6/14/2026 at 4:43:06 PM

I imagine it'd work the same as merging all the good-tasting foods to get an even tastier one

by wds

6/14/2026 at 5:05:40 PM

most merge improve a small subset of "feeling" benchmark (too small, too specific, or out of distribution) and tend to show degradation on actual benchmark, with especially punishing result on long chain benchmarks.

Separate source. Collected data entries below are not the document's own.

Lemma ReadVarlong_panic_iff_witness :
  (ReadVarlong conn_reader 4 (conn_of [252; 0; 0; 0; 0; 0; 0; 0; 0; 0])).1 = Panic.
Proof.
  apply (ReadVarlong_panic_iff conn_reader 4 _ [252; 0; 0; 0] [0; 0; 0; 0; 0; 0]);
    [lia|done|done|repeat constructor; unfold is_byte; lia|]. simpl. lia.
Defined.
(* ===== verification/Checksum.v ===== *)
(** * Checksums and sum heads (protocol/checksum.go)

    The rolling checksum in its unrolled form and its closed form, the strong
    block and file checksums over abstract MD4 and MD5, and the sum head with
    its validation. *)
From S2P Require Import Prelude.
From S2P Require Import GoIO.
From S2P Require Import WireInt.
#[local] Open Scope Z_scope.
#[local] Open Scope go_scope.

(** ** Definitions *)

(** The main loop takes four bytes at a time, the second loop the rest; the
    pair is (s1, s2) in uint32. *)
Fixpoint checksum1_tail (data : bytes) (s1 s2 : Z) : Z * Z :=
  match data with
  | [] => (s1, s2)
  | d :: data' => let s1' := u32 (s1 + d) in checksum1_tail data' s1' (u32 (s2 + s1'))
  end.

Fixpoint checksum1_loop (data : bytes) (s1 s2 : Z) : Z * Z :=
  match data with
  | d0 :: d1 :: d2 :: d3 :: data' =>
      checksum1_loop data'
        (u32 (s1 + (d0 + d1 + d2 + d3)))
        (u32 (s2 + (4 * (s1 + d0) + 3 * d1 + 2 * d2 + d3)))
  | _ => checksum1_tail data s1 s2
  end.

Definition Checksum1 (data : bytes) : Z :=
  let '(s1, s2) := checksum1_loop data 0 0 in
  Z.lor (Z.land s1 0xffff) (u32 (Z.shiftl s2 16)).

(** crypto/md5 and golang.org/x/crypto/md4, as functions of everything written
    to the hash; both produce 16 bytes. *)
Class Digests := {
  md4_sum : bytes → bytes;
  md5_sum : bytes → bytes;
  md4_len d : length (md4_sum d) = 16%nat;
  md5_len d : length (md5_sum d) = 16%nat;
}.

(** [h.Sum(nil)] of the named algorithm, [None] for an unsupported one. *)
Definition seed_bytes (seed : Z) : bytes := PutUint32 (u32 seed).

Section digests.
Context `{Digests}.

Definition Checksum2 (data : bytes) (digest : bytes) (s2Length : nat) (seed : Z) (seedFix : bool)
  : bytes :=
  let seeded := negb (seed =? 0) in
  let result :=
    if decide (digest = str "md4") then
      Some (md4_sum (data ++ if seeded then seed_bytes seed else []))
    else if decide (digest = str "md5") then
      Some (md5_sum ((if seeded && seedFix then seed_bytes seed else []) ++ data ++
                     (if seeded && negb seedFix then seed_bytes seed else [])))
    else None in
  match result with
  | None => []
  | Some result => if (Z.of_nat s2Length <? Z.of_nat (length result)) then take s2Length result else result
  end.

Definition FileChecksum (data : bytes) (digest : bytes) (version : Z) (seed : Z) : bytes :=
  if decide (digest = str "md4") then
    md4_sum ((if (version <? 30) && negb (seed =? 0) then seed_bytes seed else []) ++ data)
  else if decide (digest = str "md5") then md5_sum data
  else [].
End digests.

Definition SupportedDigests : list bytes := [str "md5"; str "md4"].

Record SumHead := mk_SumHead { Count : Z; BLength : Z; S2Length : Z; Remainder : Z }.

Definition sumhead_bytes (sh : SumHead) (version : Z) : bytes :=
  PutUint32 (u32 sh.(Count)) ++ PutUint32 (u32 sh.(BLength)) ++
  if 27 <=? version then PutUint32 (u32 sh.(S2Length)) ++ PutUint32 (u32 sh.(Remainder))
  else PutUint32 (u32 sh.(Remainder)).

Definition maxBlockLength (version : Z) : Z :=
  if 30 <=? version then Z.shiftl 1 17 else Z.shiftl 1 29.

Definition MaxStrongHashLength : Z := 16.

(** The guards of ReadSumHead, in order: the error, or [None]. *)
Definition sumhead_check (version : Z) (sh : SumHead) : option error :=
  if sh.(Count) <? 0 then Some (Errorf "invalid checksum count" [sh.(Count)])
  else if (sh.(BLength) <? 0) || (maxBlockLength version <? sh.(BLength)) then
    Some (Errorf "invalid block length" [sh.(BLength)])
  else if (0 <? sh.(Count)) && (sh.(BLength) =? 0) then Some (Errorf "invalid zero block length" [])
  else if (0 <? sh.(BLength)) && ((2^31 - 1) / sh.(BLength) <? sh.(Count)) then
    Some (Errorf "invalid checksum count (count*block length exceeds a file length)" [sh.(Count)])
  else if (27 <=? version) && ((sh.(S2Length) <? 0) || (MaxStrongHashLength <? sh.(S2Length))) then
    Some (Errorf "invalid checksum length" [sh.(S2Length)])
  else None.

Definition sumhead_fields (version : Z) (b : bytes) : SumHead :=
  let i off := i32 (Uint32 (drop off b)) in
  if 27 <=? version then mk_SumHead (i 0%nat) (i 4%nat) (i 8%nat) (i 12%nat)
  else mk_SumHead (i 0%nat) (i 4%nat) 0 (i 8%nat).

Section sumhead.
Context {S : Type}.

Definition WriteSumHead (w : io_Writer S) (sh : SumHead) (version : Z) : M S unit :=
  Write w (sumhead_bytes sh version).

Definition ReadSumHead (r : io_Reader S) (version : Z) : M S SumHead :=
  let n := if 27 <=? version then 16%nat else 12%nat in
  let* b := ReadFull r n in
  let sh := sumhead_fields version b in
  match sumhead_check version sh with
  | Some e => fail e
  | None => ret sh
  end.
End sumhead.

(** ** The rolling checksum in closed form *)

(** The sum of the bytes, and their sum weighted by distance from the end. *)
Definition bsum (data : bytes) : Z := foldr Z.add 0 data.
Fixpoint wsum (data : bytes) : Z :=
  match data with
  | [] => 0
  | d :: data' => Z.of_nat (length data) * d + wsum data'
  end.

Lemma u32_add_l a b : u32 (u32 a + b) = u32 (a + b).
Proof. unfold u32. apply Zplus_mod_idemp_l. Qed.
Lemma u32_add_r a b : u32 (a + u32 b) = u32 (a + b).
Proof. unfold u32. apply Zplus_mod_idemp_r. Qed.

Lemma u32_mul_r a b : u32 (a * u32 b) = u32 (a * b).
Proof. unfold u32. apply Zmult_mod_idemp_r. Qed.

Lemma u32_cong a a' b b' c : u32 a = u32 a' → u32 b = u32 b' → u32 (a + c * b) = u32 (a' + c * b').
Proof.
  intros Ha Hb. rewrite <-(u32_add_l a), <-(u32_add_l a'), <-(u32_add_r _ (c * b)), <-(u32_add_r _ (c * b')).
  rewrite <-(u32_mul_r c b), <-(u32_mul_r c b'). by rewrite Ha, Hb.
Qed.

Lemma checksum1_tail_ok data s1 s2 :
  checksum1_tail data (u32 s1) (u32 s2) =
    (u32 (s1 + bsum data), u32 (s2 + Z.of_nat (length data) * s1 + wsum data)).
Proof.
  revert s1 s2. induction data as [|d data IH]; intros s1 s2; simpl.
  - do 2 f_equal; lia.
  - rewrite u32_add_l, u32_add_r, u32_add_l. rewrite IH. unfold bsum. do 2 f_equal; simpl; lia.
Qed.

Lemma checksum1_loop_ok data s1 s2 :
  checksum1_loop data (u32 s1) (u32 s2) =
    (u32 (s1 + bsum data), u32 (s2 + Z.of_nat (length data) * s1 + wsum data)).
Proof.
  remember (length data) as n eqn:Hn. revert data s1 s2 Hn.
  induction (lt_wf n) as [n _ IH]. intros data s1 s2 ->.
  destruct data as [|d0 [|d1 [|d2 [|d3 data]]]]; try apply checksum1_tail_ok.
  cbn [checksum1_loop]. rewrite !u32_add_l.
  assert (u32 (s2 + (4 * (u32 s1 + d0) + 3 * d1 + 2 * d2 + d3)) =
          u32 (s2 + (4 * (s1 + d0) + 3 * d1 + 2 * d2 + d3))) as ->.
  { replace (s2 + (4 * (u32 s1 + d0) + 3 * d1 + 2 * d2 + d3))
      with ((s2 + 4 * d0 + 3 * d1 + 2 * d2 + d3) + 4 * u32 s1) by lia.
    replace (s2 + (4 * (s1 + d0) + 3 * d1 + 2 * d2 + d3))
      with ((s2 + 4 * d0 + 3 * d1 + 2 * d2 + d3) + 4 * s1) by lia.
    apply u32_cong; [done|apply u32_u32]. }
  rewrite (IH (length data)) by (simpl; lia). unfold bsum. do 2 f_equal; cbn [length wsum foldr]; lia.
Qed.

(** Low 16 bits survive the uint32 wrap-around. *)
Lemma u32_low16 x : Z.land (u32 x) 0xffff = x mod 2^16.
Proof.
  change 0xffff with (2^16 - 1). rewrite land_ones_mod by lia. unfold u32.
  apply Z.mod_mod_divide. by exists (2^16).
Qed.

Lemma u32_shl16 x : u32 (Z.shiftl (u32 x) 16) = (x mod 2^16) * 2^16.
Proof.
  rewrite Z.shiftl_mul_pow2 by lia. unfold u32. rewrite Zmult_mod_idemp_l.
  change (2^32) with (2^16 * 2^16). rewrite Z.mul_comm, Zmult_mod_distr_l. lia.
Qed.

Lemma lor_words a b : 0 ≤ a < 2^16 → Z.lor a (b * 2^16) = a + b * 2^16.
Proof.
  intros Ha. symmetry. apply Z.add_nocarry_lor. rewrite <-Z.shiftl_mul_pow2 by lia.
  apply Z.bits_inj'. intros n Hn. rewrite Z.land_spec, Z.bits_0, Z.shiftl_spec by lia.
  destruct (Z.ltb_spec n 16).
  - rewrite (Z.testbit_neg_r _ (n - 16)) by lia. apply andb_false_r.
  - rewrite <-(Z.mod_small a (2^16)) by lia. rewrite Z.mod_pow2_bits_high by lia. done.
Qed.

Lemma Checksum1_closed data :
  Checksum1 data = bsum data mod 2^16 + (wsum data mod 2^16) * 2^16.
Proof.
  unfold Checksum1. change 0 with (u32 0). rewrite checksum1_loop_ok.
  rewrite u32_low16, u32_shl16, lor_words by (apply Z.mod_pos_bound; lia).
  do 2 f_equal; f_equal; lia.
Qed.

(** Sliding a window of [k] bytes by one: drop [b0], append [bk]. *)
Lemma bsum_app a b : bsum (a ++ b) = bsum a + bsum b.
Proof. induction a; unfold bsum in *; simpl; lia. Qed.

Lemma wsum_snoc l x : wsum (l ++ [x]) = wsum l + bsum l + x.
Proof.
  induction l as [|y l IH]; simpl; [unfold bsum; simpl; lia|].
  rewrite IH, length_app. unfold bsum. simpl. lia.
Qed.

Lemma roll_window b0 mid bk :
  bsum (mid ++ [bk]) = bsum (b0 :: mid) - b0 + bk ∧
  wsum (mid ++ [bk]) =
    wsum (b0 :: mid) - Z.of_nat (length (b0 :: mid)) * b0 + bsum (mid ++ [bk]).
Proof. rewrite wsum_snoc, bsum_app. unfold bsum. simpl. lia. Qed.

(** ** Sum heads *)
Definition sumhead_ok (version : Z) (sh : SumHead) : Prop :=
  0 ≤ sh.(Count) ∧ 0 ≤ sh.(BLength) ≤ maxBlockLength version ∧
  (0 < sh.(Count) → 0 < sh.(BLength)) ∧ sh.(Count) * sh.(BLength) < 2^31 ∧
  0 ≤ sh.(S2Length) ≤ MaxStrongHashLength.

Lemma maxBlockLength_bound version : 2^17 ≤ maxBlockLength version ≤ 2^29.
Proof. unfold maxBlockLength. case_if; vm_compute; intuition discriminate. Qed.

Lemma sumhead_check_sound version sh :
  (version < 27 → sh.(S2Length) = 0) →
  sumhead_check version sh = None → sumhead_ok version sh.
Proof.
  intros Hs2. unfold sumhead_check, sumhead_ok, MaxStrongHashLength.
  repeat case_if; try done; intros _; b2p.
  assert (0 ≤ S2Length sh ≤ 16).
  { destruct (Z.leb_spec 27 version); [|rewrite Hs2 by lia; lia].
    simpl in *. b2p. lia. }
  split_and!; try lia.
  destruct (Z.ltb_spec 0 (BLength sh)); simpl in *; b2p; [|nia].
  pose proof (Z.mul_div_le (2^31 - 1) (BLength sh)). nia.
Qed.

Lemma sumhead_check_complete version sh : sumhead_ok version sh → sumhead_check version sh = None.
Proof.
  intros (Hc & Hb & Hz & Hm & Hs). unfold sumhead_check, MaxStrongHashLength in *.
  destruct (Z.ltb_spec (Count sh) 0); [lia|].
  destruct (Z.ltb_spec (BLength sh) 0); [lia|].
  destruct (Z.ltb_spec (maxBlockLength version) (BLength sh)); [lia|]. simpl.
  replace ((0 <? Count sh) && (BLength sh =? 0)) with false.
  2:{ destruct (Z.ltb_spec 0 (Count sh)), (Z.eqb_spec (BLength sh) 0); simpl; auto; lia. }
  replace ((0 <? BLength sh) && ((2^31 - 1) / BLength sh <? Count sh)) with false.
  2:{ destruct (Z.ltb_spec 0 (BLength sh)); simpl; [|done].
      destruct (Z.ltb_spec ((2^31 - 1) / BLength sh) (Count sh)) as [Hd|]; [|done].
      assert (Count sh ≤ (2^31 - 1) / BLength sh); [|lia].
      apply Z.div_le_lower_bound; lia. }
  replace ((S2Length sh <? 0) || (16 <? S2Length sh)) with false by lia.
  by rewrite andb_false_r.
Qed.

Lemma sumhead_fields_bytes version sh :
  is_i32 sh.(Count) → is_i32 sh.(BLength) → is_i32 sh.(S2Length) → is_i32 sh.(Remainder) →
  (version < 27 → sh.(S2Length) = 0) →
  sumhead_fields version (sumhead_bytes sh version) = sh.
Proof.
  intros H1 H2 H3 H4 Hs. unfold sumhead_fields, sumhead_bytes.
  assert (∀ a b : bytes, length a = 4%nat → Uint32 (a ++ b) = Uint32 a) as Hu.
  { intros a b Ha. unfold Uint32. by rewrite take_app_exact, (take_ge a) by lia. }
  assert (∀ v, length (PutUint32 v) = 4%nat) as Hl by (intros; apply length_le_bytes).
  assert (∀ x, is_i32 x → i32 (Uint32 (PutUint32 (u32 x))) = x) as Hi.
  { intros x Hx. by rewrite Uint32_PutUint32, u32_u32, i32_u32. }
  assert (∀ (a b : bytes) n, length a = 4%nat → drop (4 + n) (a ++ b) = drop n b) as Hd.
  { intros a b n Ha. rewrite <-Ha. apply drop_app_add. }
  unfold sumhead_fields. cbv zeta. destruct sh as [c b s2 rem]; cbn [Count BLength S2Length Remainder] in *.
  change 12%nat with (4 + (4 + (4 + 0)))%nat. change 8%nat with (4 + (4 + 0))%nat.
  change (drop 4) with (drop (A:=Z) (4 + 0)%nat).
  case_if; b2p; rewrite !Hd, !drop_0, !Hu, !Hi by auto; [done|].
  by rewrite (Hs ltac:(lia)).
Qed.

Lemma length_sumhead_bytes sh version :
  length (sumhead_bytes sh version) = if 27 <=? version then 16%nat else 12%nat.
Proof. unfold sumhead_bytes, PutUint32. case_if; by rewrite !length_app, !length_le_bytes. Qed.

Section specs.
Context {S : Type} (r : io_Reader S) `{!ReaderSpec r}.
Context {S' : Type} (w : io_Writer S') `{!WriterSpec w}.

(** Reading back the head of a writer: accepted exactly when the guards pass. *)
Lemma ReadSumHead_bytes version sh :
  is_i32 sh.(Count) → is_i32 sh.(BLength) → is_i32 sh.(S2Length) → is_i32 sh.(Remainder) →
  (version < 27 → sh.(S2Length) = 0) → sumhead_check version sh = None →
  parses r (ReadSumHead r version) (sumhead_bytes sh version) sh.
Proof.
  intros H1 H2 H3 H4 Hs Hc. unfold ReadSumHead.
  eapply parses_bind_r; [apply ReadFull_ok, length_sumhead_bytes|]. cbv zeta.
  rewrite sumhead_fields_bytes by done. rewrite Hc. apply parses_ret.
Qed.

(** C22: ReadSumHead on arbitrary peer bytes never panics, and a head it accepts
    has a non-negative count, a block length within the version's cap and
    positive when there are blocks, a count*blength product below 2^31, and a
    strong-hash length of at most 16. *)
Theorem ReadSumHead_validates version s : readable r s →
  match (ReadSumHead r version s).1 with
  | Ret sh => sumhead_ok version sh ∧ is_i32 sh.(Remainder)
  | Fail _ => True
  | _ => False
  end.
Proof.
  intros Hr. unfold ReadSumHead, bind. set (n := if 27 <=? version then 16%nat else 12%nat).
  destruct (ReadFull_cases r n s (pending r s)) as [(s1 & -> & _)|(s1 & -> & _)]; [done| |done].
  set (sh := sumhead_fields version _).
  destruct (sumhead_check version sh) eqn:E; [done|]. simpl.
  assert (is_i32 (Remainder sh)) by (unfold sh, sumhead_fields; case_if; apply i32_range).
  split; [|done]. apply sumhead_check_sound; [|done].
  intros Hv. unfold sh, sumhead_fields. by destruct (Z.leb_spec 27 version); [lia|].
Qed.

(** a valid sum head survives WriteSumHead then ReadSumHead on both wire
    layouts (16 bytes from protocol 27 on, 12 before). *)
Theorem sumhead_roundtrip version sh :
  sumhead_ok version sh → is_i32 sh.(Remainder) → (version < 27 → sh.(S2Length) = 0) →
  emits w (WriteSumHead w sh version) (sumhead_bytes sh version) ∧
  parses r (ReadSumHead r version) (sumhead_bytes sh version) sh.
Proof.
  intros Hok Hr Hs. split; [apply emits_write|].
  pose proof (sumhead_check_complete version sh Hok) as Hc.
  destruct Hok as (H1 & H2 & H3 & H4 & H5). pose proof (maxBlockLength_bound version).
  unfold MaxStrongHashLength in *.
  assert (Count sh < 2^31).
  { destruct (Z.eq_dec (Count sh) 0); [lia|]. specialize (H3 ltac:(lia)). nia. }
  apply ReadSumHead_bytes; auto; unfold is_i32; lia.
Qed.
End specs.

(** C21: the unrolled rolling checksum is the Adler-style pair in closed form:
    the low half is the byte sum modulo 2^16, the high half the sum of the
    bytes weighted by their distance from the end, for data of any length and
    uint32 overflow notwithstanding. *)
Theorem Checksum1_spec data :
  Checksum1 data = bsum data mod 2^16 + (wsum data mod 2^16) * 2^16.
Proof. apply Checksum1_closed. Qed.

(** ** Witnesses *)
Lemma ReadSumHead_validates_witness :
  ∃ sh, (ReadSumHead conn_reader 31 (conn_of (sumhead_bytes (mk_SumHead 3 700 16 120) 31))).1 = Ret sh ∧
    sumhead_ok 31 sh ∧ is_i32 sh.(Remainder).
Proof.
  pose proof (ReadSumHead_validates conn_reader 31 (conn_of (sumhead_bytes (mk_SumHead 3 700 16 120) 31)) I) as H.
  destruct (ReadSumHead conn_reader 31 _).1 as [sh|e| |] eqn:E; [by exists sh|vm_compute in E; discriminate E..].
Defined.

Lemma sumhead_roundtrip_witness :
  parses conn_reader (ReadSumHead conn_reader 31)
    (sumhead_bytes (mk_SumHead 3 700 16 120) 31) (mk_SumHead 3 700 16 120).
Proof.
  apply (sumhead_roundtrip conn_reader conn_writer 31 (mk_SumHead 3 700 16 120)); simpl.
  - unfold sumhead_ok. pose proof (maxBlockLength_bound 31). unfold MaxStrongHashLength. simpl. lia.
  - unfold is_i32. lia.
  - lia.
Defined.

also only work on matching architectures (i.e. finetunes/loras of the same model)

by avereveard

6/14/2026 at 4:59:00 PM

that kinda worked in llama 1/2 era, not between different models but between finetunes of the same model. the briefly legendary Mythomax was IIRC a merge of 5+ tunes, some of which were merges themselves.

by dindunuf

6/14/2026 at 4:38:05 PM

No, they need the same arch, but you can distill them into a single model. And yes, if you use the API directly Claude will often say it’s an open weight model (likely the ones it was distilled from)

by _3u10

6/14/2026 at 4:59:10 PM

Didn’t the last thread about this have someone from the lab or an enthusiast in Rio saying exactly that?

Its a fine tune of Qwen

Not a conspiracy

by yieldcrv

6/14/2026 at 5:18:30 PM

The allegation here is that it's not actually a fine-tune of Qwen, but instead an undisclosed mashup (merge) of someone else's fine-tune of Qwen and the original model. Rio subsequently said that the model was in fact a merge, that they did additional fine-tuning after the merge, and that they accidentally uploaded the base merge instead of the version with additional fine-tuning. But this seems like quite an oversight...

by daemonologist

6/14/2026 at 5:14:25 PM

[dead]

by Aurornis

6/14/2026 at 5:16:01 PM

[dead]

by antii

6/14/2026 at 6:10:03 PM

WHAT!? There are thieves in Rio de Janeiro?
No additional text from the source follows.